Task prompt
Begin at the top of the following data. Copy each line exactly until you have copied the line containing "destruct (BudgetAlert_WebhookSecret a)".
┄┄┄┄┄┄┄┄┄┄
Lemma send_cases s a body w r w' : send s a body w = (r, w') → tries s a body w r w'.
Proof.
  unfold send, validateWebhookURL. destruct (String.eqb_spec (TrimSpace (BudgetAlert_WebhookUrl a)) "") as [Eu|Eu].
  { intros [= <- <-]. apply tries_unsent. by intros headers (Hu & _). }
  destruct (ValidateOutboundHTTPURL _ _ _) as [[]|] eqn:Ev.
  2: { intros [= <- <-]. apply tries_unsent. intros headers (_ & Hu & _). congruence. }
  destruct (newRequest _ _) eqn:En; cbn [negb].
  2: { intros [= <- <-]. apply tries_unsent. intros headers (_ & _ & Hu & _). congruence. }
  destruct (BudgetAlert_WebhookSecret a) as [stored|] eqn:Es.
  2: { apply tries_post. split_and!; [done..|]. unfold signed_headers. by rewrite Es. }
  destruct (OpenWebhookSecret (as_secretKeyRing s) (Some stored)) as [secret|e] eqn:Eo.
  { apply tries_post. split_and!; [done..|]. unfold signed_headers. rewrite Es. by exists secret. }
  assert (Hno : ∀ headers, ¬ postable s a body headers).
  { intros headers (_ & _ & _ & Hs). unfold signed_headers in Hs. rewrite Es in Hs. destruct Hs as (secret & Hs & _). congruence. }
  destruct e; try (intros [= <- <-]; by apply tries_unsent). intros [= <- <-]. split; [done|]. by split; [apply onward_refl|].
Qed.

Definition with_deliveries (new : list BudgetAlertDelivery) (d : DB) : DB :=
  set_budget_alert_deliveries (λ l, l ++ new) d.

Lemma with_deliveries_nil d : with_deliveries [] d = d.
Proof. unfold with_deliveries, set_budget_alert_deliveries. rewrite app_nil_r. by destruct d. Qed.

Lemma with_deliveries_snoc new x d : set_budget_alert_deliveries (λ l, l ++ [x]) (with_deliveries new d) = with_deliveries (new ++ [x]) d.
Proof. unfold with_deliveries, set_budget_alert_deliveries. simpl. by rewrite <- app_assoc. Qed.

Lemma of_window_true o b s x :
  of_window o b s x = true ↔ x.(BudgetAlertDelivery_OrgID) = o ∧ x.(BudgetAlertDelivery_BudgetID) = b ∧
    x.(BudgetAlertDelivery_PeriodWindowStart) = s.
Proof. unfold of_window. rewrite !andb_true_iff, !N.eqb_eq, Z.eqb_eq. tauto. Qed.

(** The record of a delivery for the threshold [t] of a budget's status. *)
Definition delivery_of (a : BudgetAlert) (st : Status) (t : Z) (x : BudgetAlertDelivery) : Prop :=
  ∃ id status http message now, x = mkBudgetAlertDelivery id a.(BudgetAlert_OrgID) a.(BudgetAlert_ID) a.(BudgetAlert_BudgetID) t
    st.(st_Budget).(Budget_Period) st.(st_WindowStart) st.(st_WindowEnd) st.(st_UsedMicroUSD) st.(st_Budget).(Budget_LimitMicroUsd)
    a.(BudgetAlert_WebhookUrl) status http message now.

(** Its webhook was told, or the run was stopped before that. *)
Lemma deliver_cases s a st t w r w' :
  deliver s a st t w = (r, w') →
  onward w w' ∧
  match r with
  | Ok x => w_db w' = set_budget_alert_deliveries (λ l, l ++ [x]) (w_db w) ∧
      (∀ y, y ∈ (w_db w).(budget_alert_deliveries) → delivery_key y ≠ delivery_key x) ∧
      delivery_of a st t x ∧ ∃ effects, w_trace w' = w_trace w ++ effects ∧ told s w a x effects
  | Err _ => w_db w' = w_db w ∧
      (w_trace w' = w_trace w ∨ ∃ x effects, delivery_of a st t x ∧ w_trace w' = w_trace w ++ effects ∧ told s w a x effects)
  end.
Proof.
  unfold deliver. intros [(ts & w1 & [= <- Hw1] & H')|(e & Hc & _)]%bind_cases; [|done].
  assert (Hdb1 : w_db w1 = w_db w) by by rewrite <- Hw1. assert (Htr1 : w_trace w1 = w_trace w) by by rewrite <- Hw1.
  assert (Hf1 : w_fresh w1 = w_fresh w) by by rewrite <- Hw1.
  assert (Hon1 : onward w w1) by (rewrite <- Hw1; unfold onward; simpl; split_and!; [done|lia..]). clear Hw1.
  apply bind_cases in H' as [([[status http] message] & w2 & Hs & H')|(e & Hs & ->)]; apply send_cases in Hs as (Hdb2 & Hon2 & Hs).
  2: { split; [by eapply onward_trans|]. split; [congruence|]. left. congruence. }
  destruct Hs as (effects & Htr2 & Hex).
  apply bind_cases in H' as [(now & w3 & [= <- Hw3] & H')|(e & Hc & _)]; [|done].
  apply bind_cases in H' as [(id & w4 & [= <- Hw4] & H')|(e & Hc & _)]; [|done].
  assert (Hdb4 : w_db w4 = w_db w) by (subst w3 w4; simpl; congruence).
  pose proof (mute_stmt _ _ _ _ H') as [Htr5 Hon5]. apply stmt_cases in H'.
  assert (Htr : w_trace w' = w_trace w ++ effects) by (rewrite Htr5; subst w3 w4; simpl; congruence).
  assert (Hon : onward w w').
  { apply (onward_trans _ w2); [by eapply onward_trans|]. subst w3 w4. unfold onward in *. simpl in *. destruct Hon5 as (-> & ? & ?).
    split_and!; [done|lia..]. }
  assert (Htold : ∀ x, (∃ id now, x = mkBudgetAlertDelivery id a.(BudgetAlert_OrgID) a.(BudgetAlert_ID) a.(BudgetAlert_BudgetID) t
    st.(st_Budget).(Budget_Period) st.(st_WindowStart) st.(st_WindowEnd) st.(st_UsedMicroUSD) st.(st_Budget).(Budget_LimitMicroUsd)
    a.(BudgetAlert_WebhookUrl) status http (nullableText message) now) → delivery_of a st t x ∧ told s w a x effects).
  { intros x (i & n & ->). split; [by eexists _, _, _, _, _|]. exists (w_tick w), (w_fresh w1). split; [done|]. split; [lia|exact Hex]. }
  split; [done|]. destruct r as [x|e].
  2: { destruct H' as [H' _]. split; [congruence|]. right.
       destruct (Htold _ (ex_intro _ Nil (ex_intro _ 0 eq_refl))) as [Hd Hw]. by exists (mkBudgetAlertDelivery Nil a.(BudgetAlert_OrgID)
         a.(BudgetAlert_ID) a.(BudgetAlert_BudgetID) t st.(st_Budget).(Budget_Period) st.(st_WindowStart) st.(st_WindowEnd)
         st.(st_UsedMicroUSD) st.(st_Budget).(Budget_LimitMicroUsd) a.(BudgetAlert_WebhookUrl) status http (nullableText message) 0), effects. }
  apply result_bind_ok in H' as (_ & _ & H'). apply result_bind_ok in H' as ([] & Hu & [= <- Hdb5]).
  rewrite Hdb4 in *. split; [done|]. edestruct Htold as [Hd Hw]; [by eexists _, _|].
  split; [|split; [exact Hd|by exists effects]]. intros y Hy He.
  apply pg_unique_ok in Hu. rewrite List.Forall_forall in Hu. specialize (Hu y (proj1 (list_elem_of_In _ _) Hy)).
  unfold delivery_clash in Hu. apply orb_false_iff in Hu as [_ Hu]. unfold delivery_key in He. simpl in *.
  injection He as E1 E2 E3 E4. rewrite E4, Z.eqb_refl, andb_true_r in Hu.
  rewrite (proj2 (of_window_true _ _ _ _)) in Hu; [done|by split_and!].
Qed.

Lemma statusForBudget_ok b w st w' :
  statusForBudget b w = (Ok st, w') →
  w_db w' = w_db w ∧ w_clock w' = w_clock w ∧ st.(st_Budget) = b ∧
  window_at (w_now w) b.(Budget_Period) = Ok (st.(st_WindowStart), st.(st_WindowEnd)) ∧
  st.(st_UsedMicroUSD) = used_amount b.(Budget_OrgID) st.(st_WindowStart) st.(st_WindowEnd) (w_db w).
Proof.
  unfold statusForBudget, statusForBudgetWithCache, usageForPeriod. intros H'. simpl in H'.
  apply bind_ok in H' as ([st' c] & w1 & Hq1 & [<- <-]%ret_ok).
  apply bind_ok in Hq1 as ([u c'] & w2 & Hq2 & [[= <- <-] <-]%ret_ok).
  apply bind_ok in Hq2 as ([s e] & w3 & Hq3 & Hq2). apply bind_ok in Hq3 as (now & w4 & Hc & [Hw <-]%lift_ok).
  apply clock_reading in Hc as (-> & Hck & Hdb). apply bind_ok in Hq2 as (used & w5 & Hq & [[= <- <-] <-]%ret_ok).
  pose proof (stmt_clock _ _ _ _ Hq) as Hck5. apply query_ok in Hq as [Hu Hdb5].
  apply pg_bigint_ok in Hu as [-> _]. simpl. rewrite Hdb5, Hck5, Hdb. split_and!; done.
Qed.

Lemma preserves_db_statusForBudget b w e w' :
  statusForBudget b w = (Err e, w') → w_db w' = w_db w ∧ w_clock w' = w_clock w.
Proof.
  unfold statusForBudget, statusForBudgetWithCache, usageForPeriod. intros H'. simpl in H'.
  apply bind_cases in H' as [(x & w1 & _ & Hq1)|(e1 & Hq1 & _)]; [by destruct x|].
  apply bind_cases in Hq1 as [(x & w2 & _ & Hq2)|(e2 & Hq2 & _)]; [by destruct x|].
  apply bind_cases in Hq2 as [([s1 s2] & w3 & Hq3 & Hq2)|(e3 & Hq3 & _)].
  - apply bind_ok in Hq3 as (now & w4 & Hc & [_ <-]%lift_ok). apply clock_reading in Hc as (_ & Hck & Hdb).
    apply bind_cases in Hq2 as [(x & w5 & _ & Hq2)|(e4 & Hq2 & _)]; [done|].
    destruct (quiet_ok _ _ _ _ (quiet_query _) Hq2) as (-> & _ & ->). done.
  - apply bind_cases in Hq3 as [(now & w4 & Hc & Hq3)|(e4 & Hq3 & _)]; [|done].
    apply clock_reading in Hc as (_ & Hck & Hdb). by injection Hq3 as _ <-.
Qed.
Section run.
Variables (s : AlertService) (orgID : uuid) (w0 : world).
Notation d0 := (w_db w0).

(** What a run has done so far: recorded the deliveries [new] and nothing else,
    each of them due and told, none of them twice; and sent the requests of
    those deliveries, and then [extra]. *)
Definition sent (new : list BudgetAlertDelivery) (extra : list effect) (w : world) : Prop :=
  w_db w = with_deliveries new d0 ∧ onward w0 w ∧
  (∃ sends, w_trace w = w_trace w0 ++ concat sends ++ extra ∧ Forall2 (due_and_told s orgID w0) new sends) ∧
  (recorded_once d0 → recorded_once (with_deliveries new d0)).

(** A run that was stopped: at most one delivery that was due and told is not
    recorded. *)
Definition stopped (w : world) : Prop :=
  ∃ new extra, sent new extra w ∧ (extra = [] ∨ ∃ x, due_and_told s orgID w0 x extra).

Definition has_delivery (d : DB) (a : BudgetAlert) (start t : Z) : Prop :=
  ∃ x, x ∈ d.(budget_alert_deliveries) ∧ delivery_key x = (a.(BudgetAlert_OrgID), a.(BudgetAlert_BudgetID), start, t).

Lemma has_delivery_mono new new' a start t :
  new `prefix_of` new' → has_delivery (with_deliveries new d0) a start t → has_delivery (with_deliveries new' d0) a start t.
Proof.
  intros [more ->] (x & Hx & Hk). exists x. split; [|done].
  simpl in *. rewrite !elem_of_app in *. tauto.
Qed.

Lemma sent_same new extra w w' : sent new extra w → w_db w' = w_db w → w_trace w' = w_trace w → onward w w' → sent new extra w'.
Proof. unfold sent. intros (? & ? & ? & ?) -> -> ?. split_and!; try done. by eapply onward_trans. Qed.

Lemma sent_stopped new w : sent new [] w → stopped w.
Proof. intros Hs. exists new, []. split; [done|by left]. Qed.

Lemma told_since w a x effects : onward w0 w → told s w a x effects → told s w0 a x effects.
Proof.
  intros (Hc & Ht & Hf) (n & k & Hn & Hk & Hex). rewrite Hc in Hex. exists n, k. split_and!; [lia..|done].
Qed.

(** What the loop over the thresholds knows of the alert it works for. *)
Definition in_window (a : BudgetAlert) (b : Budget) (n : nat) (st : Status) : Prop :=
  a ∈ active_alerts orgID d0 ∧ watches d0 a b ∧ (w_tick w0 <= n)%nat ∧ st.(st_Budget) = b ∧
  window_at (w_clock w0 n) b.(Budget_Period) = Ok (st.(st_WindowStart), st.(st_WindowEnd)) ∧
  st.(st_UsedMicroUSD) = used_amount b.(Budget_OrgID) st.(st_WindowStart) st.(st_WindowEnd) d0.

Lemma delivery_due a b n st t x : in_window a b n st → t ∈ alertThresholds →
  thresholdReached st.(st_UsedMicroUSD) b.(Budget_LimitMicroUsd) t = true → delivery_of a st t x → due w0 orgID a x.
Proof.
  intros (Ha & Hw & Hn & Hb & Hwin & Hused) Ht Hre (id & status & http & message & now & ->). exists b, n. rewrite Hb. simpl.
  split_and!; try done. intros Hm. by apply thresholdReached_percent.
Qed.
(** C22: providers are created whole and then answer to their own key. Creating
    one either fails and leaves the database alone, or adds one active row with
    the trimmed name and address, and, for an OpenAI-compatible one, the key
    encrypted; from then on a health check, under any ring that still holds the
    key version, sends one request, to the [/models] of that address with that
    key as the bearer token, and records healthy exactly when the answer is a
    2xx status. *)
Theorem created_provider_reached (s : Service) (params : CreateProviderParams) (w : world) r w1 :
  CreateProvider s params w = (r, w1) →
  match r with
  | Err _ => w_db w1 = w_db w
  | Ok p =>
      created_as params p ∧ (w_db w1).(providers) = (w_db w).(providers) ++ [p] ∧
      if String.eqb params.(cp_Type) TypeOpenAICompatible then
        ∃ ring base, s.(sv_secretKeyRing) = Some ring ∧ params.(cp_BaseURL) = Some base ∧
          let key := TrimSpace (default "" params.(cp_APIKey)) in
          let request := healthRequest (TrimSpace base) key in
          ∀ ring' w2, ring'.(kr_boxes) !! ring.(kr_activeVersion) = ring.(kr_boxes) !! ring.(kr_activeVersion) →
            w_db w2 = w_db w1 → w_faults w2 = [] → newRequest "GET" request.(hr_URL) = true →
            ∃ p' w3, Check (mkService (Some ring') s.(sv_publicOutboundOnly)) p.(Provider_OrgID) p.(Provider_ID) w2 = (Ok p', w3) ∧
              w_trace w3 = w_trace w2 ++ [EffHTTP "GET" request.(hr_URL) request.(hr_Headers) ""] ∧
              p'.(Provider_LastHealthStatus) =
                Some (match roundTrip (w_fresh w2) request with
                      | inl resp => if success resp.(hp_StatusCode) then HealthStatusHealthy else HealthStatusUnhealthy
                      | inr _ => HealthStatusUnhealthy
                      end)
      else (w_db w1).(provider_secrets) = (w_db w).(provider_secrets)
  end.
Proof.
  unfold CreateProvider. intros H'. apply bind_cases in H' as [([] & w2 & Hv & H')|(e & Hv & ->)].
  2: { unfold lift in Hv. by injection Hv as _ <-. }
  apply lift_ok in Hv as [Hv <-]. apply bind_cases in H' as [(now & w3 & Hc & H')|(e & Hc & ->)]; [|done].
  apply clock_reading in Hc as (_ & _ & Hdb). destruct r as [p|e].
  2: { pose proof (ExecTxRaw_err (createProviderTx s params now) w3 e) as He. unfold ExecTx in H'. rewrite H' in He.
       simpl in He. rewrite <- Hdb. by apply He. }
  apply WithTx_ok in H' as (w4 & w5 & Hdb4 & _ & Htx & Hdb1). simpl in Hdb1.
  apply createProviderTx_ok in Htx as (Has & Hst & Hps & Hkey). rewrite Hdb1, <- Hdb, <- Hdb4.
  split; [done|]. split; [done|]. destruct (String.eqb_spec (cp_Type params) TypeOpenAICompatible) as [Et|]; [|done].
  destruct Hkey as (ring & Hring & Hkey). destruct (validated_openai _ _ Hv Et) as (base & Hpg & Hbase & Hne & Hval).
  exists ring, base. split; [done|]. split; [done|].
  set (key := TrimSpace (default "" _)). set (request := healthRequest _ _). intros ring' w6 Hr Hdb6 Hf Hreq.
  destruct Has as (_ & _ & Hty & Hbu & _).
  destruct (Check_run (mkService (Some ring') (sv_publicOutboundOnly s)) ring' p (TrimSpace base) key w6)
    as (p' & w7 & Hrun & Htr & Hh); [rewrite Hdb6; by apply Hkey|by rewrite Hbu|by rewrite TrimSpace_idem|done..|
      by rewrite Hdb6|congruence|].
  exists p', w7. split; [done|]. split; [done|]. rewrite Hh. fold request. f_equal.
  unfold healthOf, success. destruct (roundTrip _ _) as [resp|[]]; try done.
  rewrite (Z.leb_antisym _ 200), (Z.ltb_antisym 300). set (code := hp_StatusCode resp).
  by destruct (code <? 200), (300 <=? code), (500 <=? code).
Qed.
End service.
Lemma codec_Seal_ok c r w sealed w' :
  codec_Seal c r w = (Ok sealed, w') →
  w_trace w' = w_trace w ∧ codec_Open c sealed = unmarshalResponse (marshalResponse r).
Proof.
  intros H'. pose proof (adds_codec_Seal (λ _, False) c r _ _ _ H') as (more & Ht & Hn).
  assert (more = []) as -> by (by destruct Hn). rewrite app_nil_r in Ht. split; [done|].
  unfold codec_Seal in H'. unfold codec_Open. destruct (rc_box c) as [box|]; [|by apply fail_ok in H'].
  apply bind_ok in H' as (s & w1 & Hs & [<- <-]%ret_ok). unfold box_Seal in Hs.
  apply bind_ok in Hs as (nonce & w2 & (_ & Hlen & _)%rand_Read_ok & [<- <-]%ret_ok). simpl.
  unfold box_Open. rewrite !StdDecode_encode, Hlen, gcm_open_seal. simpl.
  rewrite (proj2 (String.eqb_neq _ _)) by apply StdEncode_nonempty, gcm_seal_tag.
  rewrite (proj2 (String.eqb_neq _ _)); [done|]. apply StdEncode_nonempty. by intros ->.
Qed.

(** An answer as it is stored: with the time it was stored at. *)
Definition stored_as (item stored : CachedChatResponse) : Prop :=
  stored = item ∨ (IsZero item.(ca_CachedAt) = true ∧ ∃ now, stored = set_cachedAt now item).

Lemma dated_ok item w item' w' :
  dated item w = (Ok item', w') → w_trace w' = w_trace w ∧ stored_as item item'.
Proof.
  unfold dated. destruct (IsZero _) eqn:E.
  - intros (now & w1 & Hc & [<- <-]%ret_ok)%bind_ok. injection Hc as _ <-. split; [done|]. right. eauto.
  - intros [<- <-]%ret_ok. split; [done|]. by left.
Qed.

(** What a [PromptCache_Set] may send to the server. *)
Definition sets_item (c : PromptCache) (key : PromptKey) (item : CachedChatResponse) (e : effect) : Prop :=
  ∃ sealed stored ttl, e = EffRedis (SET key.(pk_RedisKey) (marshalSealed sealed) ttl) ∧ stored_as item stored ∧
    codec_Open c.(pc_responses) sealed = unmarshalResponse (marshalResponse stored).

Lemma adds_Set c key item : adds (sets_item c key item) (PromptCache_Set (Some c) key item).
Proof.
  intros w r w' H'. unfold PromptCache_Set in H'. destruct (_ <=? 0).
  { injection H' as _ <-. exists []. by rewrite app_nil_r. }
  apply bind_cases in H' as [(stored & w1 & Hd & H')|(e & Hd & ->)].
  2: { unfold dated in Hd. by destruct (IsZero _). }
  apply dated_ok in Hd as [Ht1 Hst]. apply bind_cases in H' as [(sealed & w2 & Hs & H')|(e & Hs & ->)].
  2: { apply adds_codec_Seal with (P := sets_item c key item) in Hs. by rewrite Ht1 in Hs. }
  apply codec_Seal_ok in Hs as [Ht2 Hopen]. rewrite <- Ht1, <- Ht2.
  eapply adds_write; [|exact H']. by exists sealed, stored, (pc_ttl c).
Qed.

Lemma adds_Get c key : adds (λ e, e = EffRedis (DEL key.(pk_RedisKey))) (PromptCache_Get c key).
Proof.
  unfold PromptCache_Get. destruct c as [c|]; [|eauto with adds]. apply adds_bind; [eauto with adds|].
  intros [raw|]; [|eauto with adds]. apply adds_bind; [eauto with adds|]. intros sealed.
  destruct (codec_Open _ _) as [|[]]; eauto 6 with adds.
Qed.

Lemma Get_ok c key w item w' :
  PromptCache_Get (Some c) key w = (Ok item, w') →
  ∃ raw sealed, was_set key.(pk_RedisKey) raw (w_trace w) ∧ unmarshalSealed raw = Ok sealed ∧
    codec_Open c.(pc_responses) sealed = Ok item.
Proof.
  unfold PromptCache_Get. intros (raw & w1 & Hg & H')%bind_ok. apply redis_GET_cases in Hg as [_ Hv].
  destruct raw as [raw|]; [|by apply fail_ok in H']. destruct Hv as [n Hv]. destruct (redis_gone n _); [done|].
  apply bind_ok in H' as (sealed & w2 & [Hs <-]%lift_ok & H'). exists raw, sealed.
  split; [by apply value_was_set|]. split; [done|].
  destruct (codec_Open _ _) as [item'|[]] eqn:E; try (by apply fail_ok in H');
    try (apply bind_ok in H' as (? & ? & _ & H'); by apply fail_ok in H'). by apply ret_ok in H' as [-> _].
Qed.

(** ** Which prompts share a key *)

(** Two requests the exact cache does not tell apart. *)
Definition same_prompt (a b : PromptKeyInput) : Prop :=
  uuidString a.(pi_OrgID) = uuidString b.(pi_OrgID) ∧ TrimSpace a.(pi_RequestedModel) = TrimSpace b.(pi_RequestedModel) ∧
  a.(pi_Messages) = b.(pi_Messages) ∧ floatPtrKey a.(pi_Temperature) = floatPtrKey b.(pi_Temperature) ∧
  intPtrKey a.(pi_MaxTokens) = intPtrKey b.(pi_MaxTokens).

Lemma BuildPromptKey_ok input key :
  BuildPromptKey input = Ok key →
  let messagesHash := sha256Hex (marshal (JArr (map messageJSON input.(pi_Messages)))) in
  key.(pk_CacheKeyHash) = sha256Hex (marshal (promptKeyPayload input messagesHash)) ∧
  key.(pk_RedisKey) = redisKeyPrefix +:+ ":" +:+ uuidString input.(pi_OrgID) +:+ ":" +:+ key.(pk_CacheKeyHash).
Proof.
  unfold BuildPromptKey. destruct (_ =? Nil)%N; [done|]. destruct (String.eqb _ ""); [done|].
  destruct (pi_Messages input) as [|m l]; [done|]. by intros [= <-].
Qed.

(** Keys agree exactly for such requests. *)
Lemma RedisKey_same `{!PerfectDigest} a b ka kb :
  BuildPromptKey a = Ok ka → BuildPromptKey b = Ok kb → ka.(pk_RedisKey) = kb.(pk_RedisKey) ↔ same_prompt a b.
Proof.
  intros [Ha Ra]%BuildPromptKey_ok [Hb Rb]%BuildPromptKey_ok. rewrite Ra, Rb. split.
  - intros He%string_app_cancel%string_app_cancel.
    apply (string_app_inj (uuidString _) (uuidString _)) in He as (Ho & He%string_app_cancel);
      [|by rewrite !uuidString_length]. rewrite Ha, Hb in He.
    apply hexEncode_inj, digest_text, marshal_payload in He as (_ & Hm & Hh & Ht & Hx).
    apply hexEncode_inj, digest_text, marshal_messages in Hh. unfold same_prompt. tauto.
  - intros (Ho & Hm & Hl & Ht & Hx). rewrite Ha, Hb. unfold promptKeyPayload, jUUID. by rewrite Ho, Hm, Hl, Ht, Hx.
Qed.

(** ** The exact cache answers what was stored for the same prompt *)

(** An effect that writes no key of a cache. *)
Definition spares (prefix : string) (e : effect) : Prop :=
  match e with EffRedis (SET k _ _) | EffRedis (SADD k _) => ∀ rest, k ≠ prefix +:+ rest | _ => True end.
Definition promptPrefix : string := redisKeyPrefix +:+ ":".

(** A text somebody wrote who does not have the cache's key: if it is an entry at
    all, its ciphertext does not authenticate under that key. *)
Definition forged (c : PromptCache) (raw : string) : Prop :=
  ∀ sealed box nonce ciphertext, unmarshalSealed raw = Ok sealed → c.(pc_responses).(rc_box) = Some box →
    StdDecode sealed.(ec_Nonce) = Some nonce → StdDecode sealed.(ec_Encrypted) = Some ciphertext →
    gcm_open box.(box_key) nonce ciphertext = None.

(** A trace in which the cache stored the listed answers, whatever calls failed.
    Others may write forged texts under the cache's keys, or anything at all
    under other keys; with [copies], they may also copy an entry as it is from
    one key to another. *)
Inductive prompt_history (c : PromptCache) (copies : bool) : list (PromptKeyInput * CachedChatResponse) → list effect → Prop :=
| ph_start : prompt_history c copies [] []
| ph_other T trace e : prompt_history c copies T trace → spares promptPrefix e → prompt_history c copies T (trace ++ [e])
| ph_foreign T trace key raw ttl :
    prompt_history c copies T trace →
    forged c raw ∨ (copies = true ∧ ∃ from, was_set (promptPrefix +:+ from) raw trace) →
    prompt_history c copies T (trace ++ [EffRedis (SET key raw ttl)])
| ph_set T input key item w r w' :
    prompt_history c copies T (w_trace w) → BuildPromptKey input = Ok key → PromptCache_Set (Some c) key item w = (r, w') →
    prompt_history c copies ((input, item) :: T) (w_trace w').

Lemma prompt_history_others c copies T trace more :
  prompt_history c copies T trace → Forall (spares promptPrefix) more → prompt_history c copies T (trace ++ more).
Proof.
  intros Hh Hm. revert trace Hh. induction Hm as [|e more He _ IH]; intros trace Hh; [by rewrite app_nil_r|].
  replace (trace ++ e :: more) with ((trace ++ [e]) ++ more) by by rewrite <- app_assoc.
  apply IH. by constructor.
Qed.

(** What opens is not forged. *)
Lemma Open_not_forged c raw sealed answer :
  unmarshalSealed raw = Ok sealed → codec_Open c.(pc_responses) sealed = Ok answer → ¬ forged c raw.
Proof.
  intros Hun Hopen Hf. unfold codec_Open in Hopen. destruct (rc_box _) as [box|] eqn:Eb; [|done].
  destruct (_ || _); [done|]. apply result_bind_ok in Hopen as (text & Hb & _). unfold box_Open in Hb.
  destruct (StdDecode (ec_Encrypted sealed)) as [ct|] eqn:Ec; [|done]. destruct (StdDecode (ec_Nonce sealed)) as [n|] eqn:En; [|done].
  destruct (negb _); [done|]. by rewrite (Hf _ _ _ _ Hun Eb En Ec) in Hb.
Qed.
┄┄┄┄┄┄┄┄┄┄
Solution to this task
Lemma send_cases s a body w r w' : send s a body w = (r, w') → tries s a body w r w'.
Proof.
  unfold send, validateWebhookURL. destruct (String.eqb_spec (TrimSpace (BudgetAlert_WebhookUrl a)) "") as [Eu|Eu].
  { intros [= <- <-]. apply tries_unsent. by intros headers (Hu & _). }
  destruct (ValidateOutboundHTTPURL _ _ _) as [[]|] eqn:Ev.
  2: { intros [= <- <-]. apply tries_unsent. intros headers (_ & Hu & _). congruence. }
  destruct (newRequest _ _) eqn:En; cbn [negb].
  2: { intros [= <- <-]. apply tries_unsent. intros headers (_ & _ & Hu & _). congruence. }
  destruct (BudgetAlert_WebhookSecret a) as [stored|] eqn:Es.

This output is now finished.